U2 - and my partisanship

It may or may not be surprising to any reader that I've been very quiet on my blog about the recent election. I did vote, but the truth of the matter is that I didn't have any particularly strong feelings about who won. Honestly, I think that both candidates were basically good people who wanted the opportunity to lead the country using the best ideas they could. Obviously, not all of those ideas would be good or right, but the reality is that nobody is going to have all of the right ideas/plans all of the time. And frankly, I'm glad that I don't have to carry that kind of responsibility on my shoulders and I'm very appreciative of individuals like Bush or Kerry who were willing to do so in my place.

Some would call me stupid and/or naive to think that both candidates had (have) the desire to do the best they can for our country. That's my biggest problem. My biggest irritation of the whole ordeal was the constant demonization of the opponent. Give me a break. If one side is a bunch of pure evil/stupid/horrible abominations then it stands to reason that the opposing side is as well. In which case, we’re all screwed no matter who gets elected to what office. It’s strange to me that I feel like a flicker of optimism emanating from me seems like the smarter course of action then rampant pessimism. I think that’s about all I have to say about that.

All that said:

I just watched last Saturday’s Saturday Night Live to see U2 perform. I’m being completely honest: I cried.

I’ve been a fan of U2 since Unforgettable Fire which was BEFORE Joshua Tree and the rest of the world discovered them. There was a short time that I couldn’t get over Joshua Tree and didn’t appreciate Rattle & Hum or their first steps into re-invention/experimentation and I didn’t get into Achtung Baby! But now, I’m a complete fan of their entire catalogue. (I don’t love Boy or October as much and I still don’t love Rattle & Hum, but for the most part I love everything from War on. Achtung Baby is now one of my favorites.)

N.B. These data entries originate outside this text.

(** Appending empty slots. *)
Lemma heap_inv_push c fs l max : heap_inv c fs l -> (Z.of_nat (length l) < 2 ^ 32)%Z ->
  exists s, push_holes (slots c) max = Some (s, (length l, length l + push_count (length l) max)) /\
    heap_inv (set_slots s c) (fs ++ seq (length l) (push_count (length l) max))
      (l ++ replicate (push_count (length l) max) None).
Proof.
  intros [[R W] N F M S] Hl. destruct (rep_push (slots c) l max R Hl) as (s & -> & R').
  exists s. split; [done|]. set (n := push_count (length l) max) in *.
  assert (Hold : forall r, r ∈ fs -> r < length l) by (intros r Hr; eapply lookup_lt_Some, F, Hr).
  split.
  - by split.
  - apply list.NoDup_app. split; [done|]. split; [|apply NoDup_seq].
    intros r Hr [H _]%elem_of_seq. apply Hold in Hr. lia.
  - intros r. rewrite elem_of_app, F, lookup_app, elem_of_seq. destruct (l !! r) as [x|] eqn:E.
    + apply lookup_lt_Some in E. split; [intros [?|?]; [done|lia]|by left].
    + apply lookup_ge_None in E. rewrite lookup_replicate. split; [intros [?|?]; [done|]; split; [done|lia]|].
      intros [_ H]. right. lia.
  - intros r Hr%live_app_holes. by apply M.
  - intros r sp Hr. apply live_app_holes. by eapply S.
Qed.

(** An allocation fills a slot no live object has and nobody else holds. *)
Record alloc_ok (c c' : HeapCore) (l l' : list (option Obj)) (r : nat) (obj : Obj) : Prop := {
  ao_new : l' !! r = Some (Some obj);
  ao_fresh : ~ live l r;
  ao_old : forall q o, q <> r -> l' !! q = Some (Some o) <-> l !! q = Some (Some o);
  ao_span : err_spans c' = err_spans c /\ err_spans c !! r = None;
}.

Lemma alloc_ok_insert c c' l l' idx obj :
  (forall q o, l' !! q = Some (Some o) <-> l !! q = Some (Some o)) -> l' !! idx = Some None ->
  err_spans c' = err_spans c -> err_spans c !! idx = None ->
  alloc_ok c c' l (<[idx := Some obj]> l') idx obj.
Proof.
  intros Hl Hi E1 E2. split; [| | |done].
  - apply list_lookup_insert_eq. by eapply lookup_lt_Some.
  - intros [o Ho%Hl]. congruence.
  - intros q o Hne. by rewrite list_lookup_insert_ne.
Qed.
(* ===== verification/World.v ===== *)
(** * Threads on one heap: allocation, stores and collections in any order

    A [World] is one [HeapCore], the cores behind its objects, and the threads that use it.  Each
    thread has its handle and its roots (what [Vm::gc_roots] walks: stack, frames, nurseries).  An
    action is one step of one thread, with what the VM guarantees of it as a guard: a thread names
    only handles it holds or reads out of objects it holds.  [Collect] is [Vm::collect_from] with
    every thread stopped, run over every thread's roots ([GcCoord.v] shows the coordinator gives
    it those).  The world's invariant then says that no handle a thread can reach ever dangles,
    whatever the order of the steps. *)

From S2P Require Import Channel.
From stdpp Require Import base list gmap.
From S2P Require Import Prelude Consteval Value MapData Obj Slab Heap.
Local Open Scope nat_scope.

Record Thread := mkThread { handle : Heap; roots : list nat }.
Record World := mkWorld { core : HeapCore; cores : Cores; threads : list Thread }.

Inductive action :=
| Spawn (i : nat) (rs : list nat)
| Leave (i : nat)
| SetRoots (i : nat) (rs : list nat)
| Alloc (i : nat) (obj : Obj)
| Store (i r : nat) (obj : Obj)
| SetCore (i a : nat) (k : Core)
| SetSpan (i r : nat) (sp : Span)
| Poll (i : nat)
| SetCap (i : nat) (cap : Z)
| Collect (i : nat).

In just a couple of minutes, I’m going to Hastings to pickup my copy of their new CD at midnight. So, here’s my big political statement:

Anybody who doesn’t think U2 is the greatest rock band alive is a complete idiot!

But you can have your own opinion if you want to.

11.09.2004

la la land

In just a couple of days, I'm going to be flying out to LA for a music/networking convention. I was planning to go with a friend who is also a musician/songwriter, but now it's looking like he can't go because of family issues.

As much as I was looking forward to experiencing this with my friend, I recognize the fact that I'll be traveling and attending by myself could mean additional opportunity for personal growth and networking.

So much of the music industry in general, and this convention specifically, focuses on networking. Who you know and can interest in whatever it is you're doing has so much to do with getting help in getting your stuff out there. If my friend went with me (and I still hope that he might get to) it would be very easy for us to interact with each other. Like anybody else, this is would be the natural, easier, mode of behavior.

If he can't go, I'll be on my own. I don't know anybody that will be there. The thing that I need to keep in mind is that I will probably not have any contact with anybody out there ever again unless I make those connections. What's there to be afraid of? I don't know them. They don't know me. Who cares what they might think? And wouldn't making some kind of impression be better than making no impression at all?

I know a couple of people in my life, who just naturally charm anybody and everybody they come in contact with. And I know that there are some times when I have had that particular spark. The problem is that when I have had it, it was accidental. I can't or don't simply turn it on like a couple of people I know. That would be helpful this weekend.